▶ _YOUR ASSIGNMENT_
Show each line of the data below that has the string "decoded" in it.

(Items listed in a dataset)
-------------------------
#[global] Instance batch_ready_proper s p : Proper ((≡ₚ) ==> iff) (batch_ready s p).
Proof.
  assert (∀ l l', l ≡ₚ l' → batch_ready s p l → batch_ready s p l') as Hp; [|intros l l' Hl; split; by apply Hp].
  intros l l' Hl [He Hn Ho]. split.
  - intros e. rewrite <-Hl. apply He.
  - by rewrite <-Hl.
  - by rewrite <-Hl.
Qed.
Lemma batch_step s s' p e e' l cf release scaled : reachable s → batch_ready s p (e :: l) → others_keep s s' (e_slots e) (v_lock e.2) →
  entry_ready s' p e' → decoded cf release scaled e e' → batch_ready s' p (e' :: l).
Proof.
  intros Hr [He Hn Ho] Hk Hrr [(Ev & Ei & Es & Eu) _ _ _]. rewrite fmap_cons in Hn. apply NoDup_cons in Hn as [Hni Hn].
  pose proof (reachable_nodup s Hr) as Hnd. destruct (submseteq_Permutation _ _ Ho) as [rest Hrest]. rewrite Hrest in Hnd. apply NoDup_app in Hnd as (Hnd & _ & _).
  simpl in Hnd. apply NoDup_app in Hnd as (_ & Hdis & _). split.
  - intros e2 [->|Hin]%elem_of_cons; [split; [done|rewrite Es, Ev; by apply (He e); left]|]. destruct (He e2) as [Hrr2 Hl2]; [by right|]. split; [|done].
    eapply other_stays; [exact Hr|exact Hk| |intros x Hx Hm|exact Hrr2].
    + intros E. apply Hni. rewrite <-E. apply list_elem_of_fmap. by exists e2.
    + apply (Hdis x Hm). apply elem_of_concat. exists (e_slots e2). split; [|done]. apply list_elem_of_fmap. by exists e2.
  - rewrite fmap_cons, Ev. by apply NoDup_cons.
  - rewrite (ok_own _ _ _ _ Hk). simpl. unfold e_slots at 1. rewrite Es, Ev. exact Ho.
Qed.
Lemma maybe_evict_ok release scaled todo l1 s w : reachable s → sw_cache w = cl_cache s → batch_ready s (sw_pool w) (l1 ++ todo) →
  ∃ todo' w' s', maybe_evict_swa release scaled todo.*1 w = Ok (todo'.*1, w') ∧ reachable s' ∧ cl_cache s' = sw_cache w' ∧ sw_pool w' = sw_pool w ∧ cl_own s' = cl_own s
    ∧ batch_ready s' (sw_pool w') (l1 ++ todo') ∧ Forall2 (decoded (sw_cfg (cl_cache s)) release scaled) todo todo'.
Proof.
  revert l1 s w. induction todo as [|e todo IH]; intros l1 s w Hr Ew Hb; [exists [], w, s; split_and!; try done; by constructor|].
  rewrite <-Permutation_middle in Hb. destruct (br_each _ _ _ Hb e) as [Hrr Hlen]; [by left|].
  destruct (decode_evict_ok s w release scaled e Hr Ew Hrr Hlen) as (e1 & w1 & s1 & E1 & Hr1 & Ec1 & Ep1 & Hrr1 & Hd & Hk). rewrite Ep1 in Hrr1.
  pose proof (batch_step _ _ _ _ _ _ _ _ _ Hr Hb Hk Hrr1 Hd) as Hb1. assert (e1 :: l1 ++ todo ≡ₚ (l1 ++ [e1]) ++ todo) as Hperm by (rewrite <-(assoc (++)); apply Permutation_middle).
  rewrite Hperm, <-Ep1 in Hb1. destruct (IH (l1 ++ [e1]) s1 w1 Hr1 (eq_sym Ec1) Hb1) as (l' & w' & s' & E & Hr' & Ec & Ep & Eo & Hb' & Hds). rewrite (ok_cfg _ _ _ _ Hk) in Hds. rewrite (ok_own _ _ _ _ Hk) in Eo.
  exists (e1 :: l'), w', s'. rewrite <-(assoc (++)) in Hb'. split_and!; try done; [|congruence|by constructor].
  rewrite !fmap_cons. cbn [maybe_evict_swa]. unfold mbind at 1, ST_bind, st_bind. rewrite E1. unfold mbind, ST_bind, st_bind. by rewrite E.
Qed.
End proofs.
-------------------------
▶ _REPLY_
  entry_ready s' p e' → decoded cf release scaled e e' → batch_ready s' p (e' :: l).
    ∧ batch_ready s' (sw_pool w') (l1 ++ todo') ∧ Forall2 (decoded (sw_cfg (cl_cache s)) release scaled) todo todo'.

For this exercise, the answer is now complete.